Bob: "It sure is a great day to be here at KSC, isn't it Bill?"
Bill: "Sure is Bob. Today we're going to observe the R-Cup Cupola Challenge! Let's go to Jebediah, or own field reporter!"
Jeb: "Thanks guys I'm here-"
As Jeb was talking, a giant rocket crashed, but fortunately the command module was still intact with the pilot inside.
Jeb: "That was probably nothing. Anyway, I'm here at the spaceplane hangar to report on the contestant's results. The goal is to jump in a Cupola module and try to roll down the runway into the safety of the-"
Again, as Jeb was talking, the module had landed the fall perfectly on the runway and started to roll towards the water, as there were falling debris everywhere.
Jeb: "Safety of the water. As you can see behind, above, left, right, and in front of me, there is falling debris everywhere!"
1.) No other parts except the Cupola module. No rocket assisted starts.
2.) No cheats of anysort.
3.) No rotating or moving the module in the SPH except as designated.
4.) No using trim or fine controls to maneuver the module. I can't allow it to be that easy.

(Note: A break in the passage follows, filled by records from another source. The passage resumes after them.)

(** C7.  A reschedule switches the processor to the first thread of the
    highest-priority run queue that has a thread allowed to run there, and to
    the idle thread only when no queued thread may. *)
Theorem resched_highest_priority k c old oldr :
  sinv (Some c) ∅ k → current k !! c = Some old → threads k !! old = Some oldr → state oldr ≠ THREAD_RUNNING →
  ∃ new newr k', thread_resched k c = Some k' ∧ kinv k' ∧ current k' !! c = Some new ∧
    threads k !! new = Some newr ∧
    ((idle_thread k !! c = Some new ∧ ∀ i q x, run_queue k !! i = Some q → x ∈ q → ¬ eligible k c x) ∨
     (eligible k c new ∧ ∃ q1 q2, run_queue k !! Z.to_nat (priority newr) = Some (q1 ++ new :: q2) ∧
       (∀ x, x ∈ q1 → ¬ eligible k c x) ∧
       ∀ i q x rx, run_queue k !! i = Some q → x ∈ q → threads k !! x = Some rx → eligible k c x →
         priority rx ≤ priority newr)).
Proof.
  intros Hi Hc Hr Hs. destruct (resched_ok k c old oldr Hi Hc Hr Hs) as (new & k' & Hres & Hk & Hsw).
  destruct (sw_top _ _ _ _ Hsw) as (k1 & Htop).
  destruct (top_thread_state k c old oldr new k1 Hi Hc Hr Hs Htop) as (newr & Hnew & _).
  exists new, newr, k'. split_and!; [done|done|rewrite (sw_cur _ _ _ _ Hsw); apply lookup_insert_eq|done|].
  destruct Htop as [(? & _ & ?)|(i & q1 & q2 & Hq & He & Hq1 & Hhi & _)]; [by left|right].
  split; [done|]. destruct (si_rq _ _ _ Hi _ _ new Hq ltac:(set_solver)) as (r2 & Hr2 & _ & Hp & _). simplify_eq.
  exists q1, q2. rewrite Hp, Nat2Z.id. split_and!; [done|done|].
  intros j q x rx Hqj Hx Hrx Hex. destruct (si_rq _ _ _ Hi _ _ x Hqj Hx) as (r3 & Hr3 & _ & Hp3 & _). simplify_eq.
  rewrite Hp3. destruct (decide (i < j)%nat); [|lia]. exfalso. by eapply Hhi.
Qed.

(** The state in which the thread of [ex_resumed] has just been made ready. *)
Definition ex_leaving : kstate :=
  match insert_in_run_queue_tail (upd ex_resumed 2 (set_state THREAD_READY)) 2 with Some k => k | None => ex_boot end.

Lemma ex_leaving_sinv : sinv (Some 0%nat) ∅ ex_leaving.
Proof.
  assert (Hi : kinv ex_resumed) by apply kreach_kinv, ex_resumed_reach.
  destruct (leave_insert false ∅ ex_resumed 0 2 (default (boot_thread 0) (threads ex_resumed !! 2%nat))
    (set_state THREAD_READY)) as (rq & bm & E & Hs);
    [exact Hi|vm_compute; reflexivity|vm_compute; reflexivity|vm_compute; reflexivity|vm_compute; reflexivity|set_solver|
     reflexivity|vm_compute; split; [discriminate|reflexivity]|reflexivity|reflexivity|reflexivity|].
  unfold ex_leaving, insert_in_run_queue_tail. by rewrite E.
Qed.

Lemma resched_highest_priority_witness : sinv (Some 0%nat) ∅ ex_leaving ∧
  ∃ new newr k', thread_resched ex_leaving 0 = Some k' ∧ kinv k' ∧ current k' !! 0%nat = Some new ∧
    threads ex_leaving !! new = Some newr ∧
    ((idle_thread ex_leaving !! 0%nat = Some new ∧ ∀ i q x, run_queue ex_leaving !! i = Some q → x ∈ q → ¬ eligible ex_leaving 0 x) ∨
     (eligible ex_leaving 0 new ∧ ∃ q1 q2, run_queue ex_leaving !! Z.to_nat (priority newr) = Some (q1 ++ new :: q2) ∧
       (∀ x, x ∈ q1 → ¬ eligible ex_leaving 0 x) ∧
       ∀ i q x rx, run_queue ex_leaving !! i = Some q → x ∈ q → threads ex_leaving !! x = Some rx → eligible ex_leaving 0 x →
         priority rx ≤ priority newr)).
Proof.
  split; [apply ex_leaving_sinv|].
  eapply (resched_highest_priority ex_leaving 0 2); [apply ex_leaving_sinv|vm_compute; reflexivity|vm_compute; reflexivity|].
  vm_compute. discriminate.
Defined.

(** A wait queue is first in, first out, and its counts stay right:
    blocking puts the thread at the tail, waking one takes the head, gives it
    the waker's status and touches no other waiter. *)
Theorem wait_queue_fifo k c w q resched err :
  kinv k → wqs k !! w = Some q → wq_magic q = WAIT_QUEUE_MAGIC → (resched = true → can_resched k c) →
  match wq_list q with
  | [] => wait_queue_wake_one k c w resched err = Some (0, k)
  | t :: l => ∃ k', wait_queue_wake_one k c w resched err = Some (1, k') ∧ kinv k' ∧
      waiters k' w = l ∧ (∀ w', w' ≠ w → waiters k' w' = waiters k w') ∧
      status k' t = err ∧ (∀ x, x ≠ t → status k' x = status k x)
  end ∧
  (∀ timeout t, timeout ≠ 0 → can_resched k c → current k !! c = Some t →
    ∃ k', wait_queue_block k c w timeout = Some (Blocked k') ∧ kinv k' ∧ waiters k' w = wq_list q ++ [t] ∧
      ∀ w', w' ≠ w → waiters k' w' = waiters k w').
Proof.
  intros Hi Hq Hm Hre. split.
  - pose proof (wake_one_ok k w q resched err c Hi Hq Hm Hre) as Hx. destruct (wq_list q) as [|t l]; [done|].
    destruct Hx as (k' & E & Hk & (q' & Hq' & Ew) & Est). exists k'. unfold waiters. rewrite Ew, lookup_insert_eq.
    split_and!; [done|done|done| |by rewrite Est, decide_True|].
    + intros w' Hw'. by rewrite lookup_insert_ne by done.
    + intros x Hx. by rewrite Est, decide_False.
  - intros timeout t Ht (t' & r & Hc & Hr & Hid) Hc'. assert (t' = t) as -> by congruence.
    destruct (wait_queue_block_ok k c t r w q timeout) as [[? _]|(_ & k1 & new & k' & E & Hk & Hsw & _ & _ & Ew & _)];
      [done..|]. exists k'. unfold waiters. rewrite (sw_wqs _ _ _ _ Hsw), Ew, lookup_insert_eq.
    split_and!; [done|done|done|]. intros w' Hw'. by rewrite lookup_insert_ne by done.
Qed.

Lemma wait_queue_fifo_witness : ∃ q, wqs ex_resumed !! 100%nat = Some q ∧
  ∃ k', wait_queue_block ex_resumed 0 100 50 = Some (Blocked k') ∧ kinv k' ∧ waiters k' 100 = wq_list q ++ [2%nat] ∧
    ∀ w', w' ≠ 100%nat → waiters k' w' = waiters ex_resumed w'.
Proof.
  assert (Hi : kinv ex_resumed) by apply kreach_kinv, ex_resumed_reach.
  assert (Hc : can_resched ex_resumed 0) by (do 2 eexists; split_and!; vm_compute; reflexivity).
  eexists. split; [vm_compute; reflexivity|].
  eapply (wait_queue_fifo ex_resumed 0 100 _ false 0); [done|vm_compute; reflexivity|done|done|done|done|vm_compute; reflexivity].
Defined.

Lemma top_loop_frame k c fuel : ∀ bm t k', top_loop fuel k c bm = Some (t, k') →
  preempt_timer k' = preempt_timer k ∧ current k' = current k.
Proof.
  induction fuel as [|n IH]; intros bm t k'; simpl; [done|]. destruct (bm =? 0).
  - destruct (idle_thread k !! c); cbn [mbind option_bind]; [|done]. by intros [= <- <-].
  - destruct (run_queue k !! _) as [q|]; cbn [mbind option_bind]; [|done].
    destruct (pick k c q) as [[[x q']|]|]; cbn [mbind option_bind]; [by intros [= <- <-]|apply IH|done].
Qed.

Lemma get_top_frame k c t k' : get_top_thread k c = Some (t, k') →
  preempt_timer k' = preempt_timer k ∧ current k' = current k.
Proof. apply top_loop_frame. Qed.

(** A switch from a real time or idle thread to another kind of thread sets the
    preemption timer, which panics when it is set already. *)
Lemma resched_timer_set k c old oldr :
  current k !! c = Some old → threads k !! old = Some oldr → thread_is_real_time_or_idle oldr = true →
  c ∈ preempt_timer k →
  match thread_resched k c with
  | Some k' => ∀ new newr, current k' !! c = Some new → new ≠ old → threads k' !! new = Some newr →
      thread_is_real_time_or_idle newr = true
  | None => True
  end.
Proof.
  intros Hc Hr Hrt Hp. unfold thread_resched. rewrite Hc. cbn [mbind option_bind]. rewrite Hr. cbn [mbind option_bind].
  destruct (has_state oldr THREAD_RUNNING); cbn [negb]; [done|].
  destruct (get_top_thread k c) as [[new k1]|] eqn:Eg; cbn [mbind option_bind]; [|done].
  assert (Hk1 : preempt_timer k1 = preempt_timer k ∧ current k1 = current k).
  { exact (get_top_frame k c _ _ Eg). }
  destruct Hk1 as [Ep Ec]. destruct (threads k1 !! new) as [newr|] eqn:Hnew; cbn [mbind option_bind]; [|done].
  case_bool_decide as Eno.
  { intros n' r' Hn' Hne. change (current (upd k1 new (set_state THREAD_RUNNING))) with (current k1) in Hn'.
    rewrite Ec in Hn'. congruence. }
  set (ks := switch_threads (upd k1 new (set_state THREAD_RUNNING)) c old new).
  destruct (switch_mp_frame ks c newr) as (im & rm & ->). unfold switch_preempt_timer. rewrite Hrt.
  destruct (thread_is_real_time_or_idle newr) eqn:En.
  - cbn [mbind option_bind negb]. intros n' r' Hn' _ Hr'. cbn [current with_current] in Hn'.
    rewrite lookup_insert_eq in Hn'. injection Hn' as <-.
    change (threads (with_current _ _)) with (threads ks) in Hr'. unfold ks in Hr'.
    rewrite switch_threads_lookup, decide_True, (lookup_upd_eq _ _ _ _ Hnew) in Hr' by congruence.
    simpl in Hr'. injection Hr' as <-. exact En.
  - unfold preempt_timer_set. rewrite bool_decide_true; [done|]. by rewrite <- Ep in Hp.
Qed.

Lemma insert_frame hd k t k' : insert_in_run_queue hd k t = Some k' →
  threads k' = threads k ∧ current k' = current k ∧ preempt_timer k' = preempt_timer k.
Proof.
  unfold insert_in_run_queue. destruct (threads k !! t) as [r|]; cbn [mbind option_bind]; [|done].
  destruct (_ && _); [|done]. destruct (run_queue k !! _); cbn [mbind option_bind]; [|done]. by intros [= <-].
Qed.

(** Making a thread that runs on another processor real time leaves that
    processor's preemption timer set: from then on, whenever the thread yields
    to an ordinary thread, the kernel panics on setting the timer again. *)
Theorem set_real_time_remote_panic k c u c' t r k1 :
  current k !! c = Some u → u ≠ t → current k !! c' = Some t → threads k !! t = Some r → is_thread r = true →
  c' ∈ preempt_timer k → thread_set_real_time k c t = Some (NO_ERROR, k1) →
  match thread_yield k1 c' with
  | Some k2 => ∀ new newr, current k2 !! c' = Some new → new ≠ t → threads k2 !! new = Some newr →
      thread_is_real_time_or_idle newr = true
  | None => True
  end.
Proof.
  intros Hc Hut Hc' Hr Hm Hp. unfold thread_set_real_time. rewrite Hr. cbn [mbind option_bind]. rewrite Hm, Hc.
  cbn [mbind option_bind]. rewrite bool_decide_false by congruence. intros [= <-].
  set (f := λ r, set_flags (Z.lor (flags r) THREAD_FLAG_REAL_TIME) r).
  assert (Hrt : thread_is_real_time_or_idle (f r) = true).
  { unfold thread_is_real_time_or_idle, flag, f. simpl. apply negb_true_iff, Z.eqb_neq.
    intros E. assert (Hb : Z.testbit (Z.land (Z.lor (flags r) THREAD_FLAG_REAL_TIME)
      (Z.lor THREAD_FLAG_REAL_TIME THREAD_FLAG_IDLE)) 3 = false) by (by rewrite E).
    rewrite Z.land_spec, Z.lor_spec in Hb. change (Z.testbit THREAD_FLAG_REAL_TIME 3) with true in Hb.
    by rewrite orb_true_r in Hb. }
  unfold thread_yield. change (current (upd k t f)) with (current k). rewrite Hc'. cbn [mbind option_bind].
  rewrite (lookup_upd_eq k t f r Hr). cbn [mbind option_bind]. destruct (_ && _); [|done].
  set (g := λ r, set_quantum 0 (set_state THREAD_READY r)).
  pose proof (lookup_upd_eq (upd k t f) t g (f r) (lookup_upd_eq k t f r Hr)) as Hg.
  destruct (if thread_is_idle (f r) then _ else _) as [k2|] eqn:E2; cbn [mbind option_bind]; [|done].
  assert (Hk2 : threads k2 = threads (upd (upd k t f) t g) ∧ current k2 = current k ∧ preempt_timer k2 = preempt_timer k).
  { destruct (thread_is_idle (f r)); [by injection E2 as <-|]. by apply insert_frame in E2. }
  destruct Hk2 as (Et & Ecur & Ep).
  apply (resched_timer_set k2 c' t (g (f r))); [by rewrite Ecur|by rewrite Et|exact Hrt|by rewrite Ep].
Qed.

(** Two processors with an ordinary thread each and a third one that waits. *)
Definition ex_two : kstate :=
  let th s c p w := mk_thread THREAD_MAGIC 16 s 5 0 0 c p 0 0 None 0 false 0 w in
  mk_k (list_to_map [(0%nat, set_flags THREAD_FLAG_IDLE (set_priority 0 (th THREAD_READY (-1) 0 100%nat)));
                     (1%nat, set_flags THREAD_FLAG_IDLE (set_priority 0 (th THREAD_READY (-1) 1 101%nat)));
                     (2%nat, th THREAD_RUNNING 0 (-1) 102%nat); (3%nat, th THREAD_RUNNING 1 (-1) 103%nat);
                     (4%nat, th THREAD_READY (-1) (-1) 104%nat)])
    [0; 1; 2; 3; 4]%nat (<[16%nat := [4%nat]]> (replicate 32 [])) (2 ^ 16) ∅
    (list_to_map [(0%nat, 2%nat); (1%nat, 3%nat)]) [0; 1]%nat {[0%nat; 1%nat]} ∅ 0 0 0.

Lemma set_real_time_remote_panic_witness : ∃ k1, thread_set_real_time ex_two 0 3 = Some (NO_ERROR, k1) ∧
  thread_yield k1 1 = None ∧
  match thread_yield k1 1 with
  | Some k2 => ∀ new newr, current k2 !! 1%nat = Some new → new ≠ 3%nat → threads k2 !! new = Some newr →
      thread_is_real_time_or_idle newr = true
  | None => True
  end.
Proof.
  eexists. split_and!; [vm_compute; reflexivity|vm_compute; reflexivity|].
  eapply (set_real_time_remote_panic ex_two 0 2 1 3);
    [vm_compute; reflexivity|done|vm_compute; reflexivity|vm_compute; reflexivity|done|
     unfold ex_two; simpl; set_solver|vm_compute; reflexivity].
Defined.

End SchedFacts.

You must go to the SPH and select the Cupola module. Add a launch clamp to start the timer and only lower the Cupola to avoid it from blowing up upon launch. Without voiding rule no. 3, launch and wait until physics kicks in. After that, good luck. You must turn the Cupola 90 degrees then start rolling down the runway to the sea to avoid being crushed by totally-real-and-not-imaginary rocket debris in the shortest amount of time possible. Sure, it sounds easy, but it definitely isn't. As you roll, you must continuously correct your self or fall down and be disqualified. When you can't turn back over and your module is stuck facing the sky, you are out. End the flight and record your score. It is possible, but I'm not very good at it.
Like I said, no rotating or moving the Cupola. It should look like this...
I forgot to add the launch clamp. Silly me.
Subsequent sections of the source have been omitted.